Lemma detail_is_stringified_witness :
  exists w w',
    run (init None)
      [Submit sampleFile;
       FetchSettled 0
         (OK (respond 422 (JObj [("detail", JArr [JObj [("msg", JStr "field required")];
                                                  JNull; JNum 7])])))] = Some w /\
    step w (JsonSettled 0) = Some w' /\
    error (state w') = Some "[object Object],,7".
Proof.
  eassert (Hrun : run (init None)
                    [Submit sampleFile;
                     FetchSettled 0
                       (OK (respond 422
                              (JObj [("detail", JArr [JObj [("msg", JStr "field required")];
                                                      JNull; JNum 7])])))] = Some _)
    by reflexivity.
  match type of Hrun with
  | _ = Some ?w =>
      destruct (detail_is_stringified w 0
                  (respond 422 (JObj [("detail", JArr [JObj [("msg", JStr "field required")];
                                                       JNull; JNum 7])]))
                  (JObj [("detail", JArr [JObj [("msg", JStr "field required")];
                                          JNull; JNum 7])])
                  (JArr [JObj [("msg", JStr "field required")]; JNull; JNum 7])
                  "[object Object],,7"
                  eq_refl eq_refl eq_refl eq_refl eq_refl eq_refl)
        as ((w' & Hstep & He & _) & _);
      exists w, w'
  end.
  split; [exact Hrun|]. split; assumption.
Defined.
Lemma handleNext_inv (cs : nat) (a : gmap string json) (q : Views.Question)
    (l hb : bool) (input : JDQuestions.Input) (pg : Browser) (value : string) :
  Wizard.Inv (JDQuestions.mkState cs a (JDQuestions.Asking q l hb input) pg) →
  Wizard.Inv
    (JDQuestions.handleNext q value
       (JDQuestions.mkState cs a (JDQuestions.Asking q l hb input) pg)).2.
Proof.
  intros Hinv. pose proof Hinv as [Hskills Hvalues Hprefix Hscreen]. fields.
  destruct Hscreen as (Hq & Hk & Hfit & Hstep). unfold Wizard.in_step in Hstep. fields.
  destruct (question_kinds q Hq) as (Hselect & Hmulti & Hplain).
  assert (filtered a !! cs = Some q ∨ Views.key q = "domain" ∨ Views.key q = "goals")
    as Hwhere.
  { destruct Hstep as [Hfresh|[_ Hnear]]; [by left|by right]. }
  unfold JDQuestions.handleNext. fields.
  destruct (String.eqb_spec (Views.key q) "skills") as [|_]; [contradiction|].
  destruct (String.eqb_spec (Views.type q) "multi-select") as [Hm|Hm].
  - (* the multi-select question *)
    destruct (JDQuestions.no_items (a !! Views.key q)) eqn:Hno; fields.
    { exact (inv_page (JDQuestions.mkState cs a (JDQuestions.Asking q l hb input) pg)
               _ Hinv). }
    assert (filtered a !! cs = Some q) as Hfresh.
    { destruct Hstep as [Hfresh|[_ Hnear]]; [exact Hfresh|].
      destruct (Hplain Hnear) as [_ Hnot]. contradiction. }
    apply advance_inv; fields; try assumption.
    + intros i q' Hi Hq' Hk'. destruct (decide (i = cs)) as [->|Hne].
      * rewrite Hfresh in Hq'. injection Hq' as <-.
        unfold Wizard.answered. rewrite Hm. simpl.
        destruct (a !! Views.key q) as [v|] eqn:Hv; [|discriminate Hno].
        pose proof (Hvalues _ _ Hv) as Hitems. rewrite (proj1 Hmulti Hm) in Hitems.
        simpl in Hitems. destruct Hitems as (items & -> & _).
        exists items. split; [reflexivity|]. intros ->. discriminate Hno.
      * apply (Hprefix i); [lia|assumption..].
    + intros sq Hsq Hksq. split; [exact Hq|]. split; [exact Hk|]. split; [exact Hfit|].
      by eapply near_skills.
  - (* a text, text area or select question *)
    destruct (String.eqb_spec (trim value) EmptyString) as [|Hanswer]; fields.
    { exact (inv_page (JDQuestions.mkState cs a (JDQuestions.Asking q l hb input) pg)
               _ Hinv). }
    set (a' := <[Views.key q := JStr (trim value)]> a).
    assert (Views.key q ≠ "benefits") as Hnb.
    { intros Hb. apply Hm, Hmulti, Hb. }
    assert (∀ i, (i ≤ cs)%nat → filtered a' !! i = filtered a !! i) as Hsame.
    { intros i Hi. destruct (decide (Views.key q = "hireType")) as [Hh|Hh].
      - destruct Hwhere as [Hfresh|[Hd|Hg]]; [|congruence..].
        apply keys_lookup in Hfresh. rewrite Hh in Hfresh.
        apply hireType_position in Hfresh. subst cs. by apply filtered_head.
      - f_equal. apply filtered_same. unfold a'. by rewrite lookup_insert_ne. }
    assert (Wizard.answered a' q) as Hnew.
    { unfold Wizard.answered. apply String.eqb_neq in Hm. rewrite Hm.
      exists (trim value). split; [apply lookup_insert_eq|exact Hanswer]. }
    apply advance_inv; fields.
    + unfold a'. by rewrite lookup_insert_ne.
    + intros k v. unfold a'. destruct (decide (k = Views.key q)) as [->|Hne].
      * rewrite lookup_insert_eq. intros [= <-].
        apply String.eqb_neq in Hnb. rewrite Hnb. by exists (trim value).
      * rewrite lookup_insert_ne by congruence. apply Hvalues.
    + intros i q' Hi Hq' Hk'. rewrite Hsame in Hq' by exact Hi.
      destruct (decide (Views.key q' = Views.key q)) as [Heq|Hne].
      { assert (q' = q) as ->; [|exact Hnew].
        apply question_key_inj; [by eapply filtered_in|exact Hq|exact Heq]. }
      apply answered_insert_ne; [exact Hne|].
      destruct (decide (i = cs)) as [->|Hlt]; [|apply (Hprefix i); [lia|assumption..]].
      destruct Hstep as [Hfresh|[(sq & Hsq & Hksq) _]]; congruence.
    + intros sq Hsq Hksq. split; [exact Hq|]. split; [exact Hk|]. split.
      { destruct input as [|items|]; try exact Hfit. by destruct Hfit. }
      apply (near_skills a' cs q sq); [|exact Hsq|exact Hksq].
      destruct Hwhere as [Hfresh|Hnear]; [left|by right].
      by rewrite Hsame.
Qed.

◆ ◆ ◆ ◆ ◆ ◆ ◆

» Task details
From the entries above, show each line that includes the string "JObj".

» Completed task
         (OK (respond 422 (JObj [("detail", JArr [JObj [("msg", JStr "field required")];
                              (JObj [("detail", JArr [JObj [("msg", JStr "field required")];
                  (respond 422 (JObj [("detail", JArr [JObj [("msg", JStr "field required")];
                  (JObj [("detail", JArr [JObj [("msg", JStr "field required")];
                  (JArr [JObj [("msg", JStr "field required")]; JNull; JNum 7])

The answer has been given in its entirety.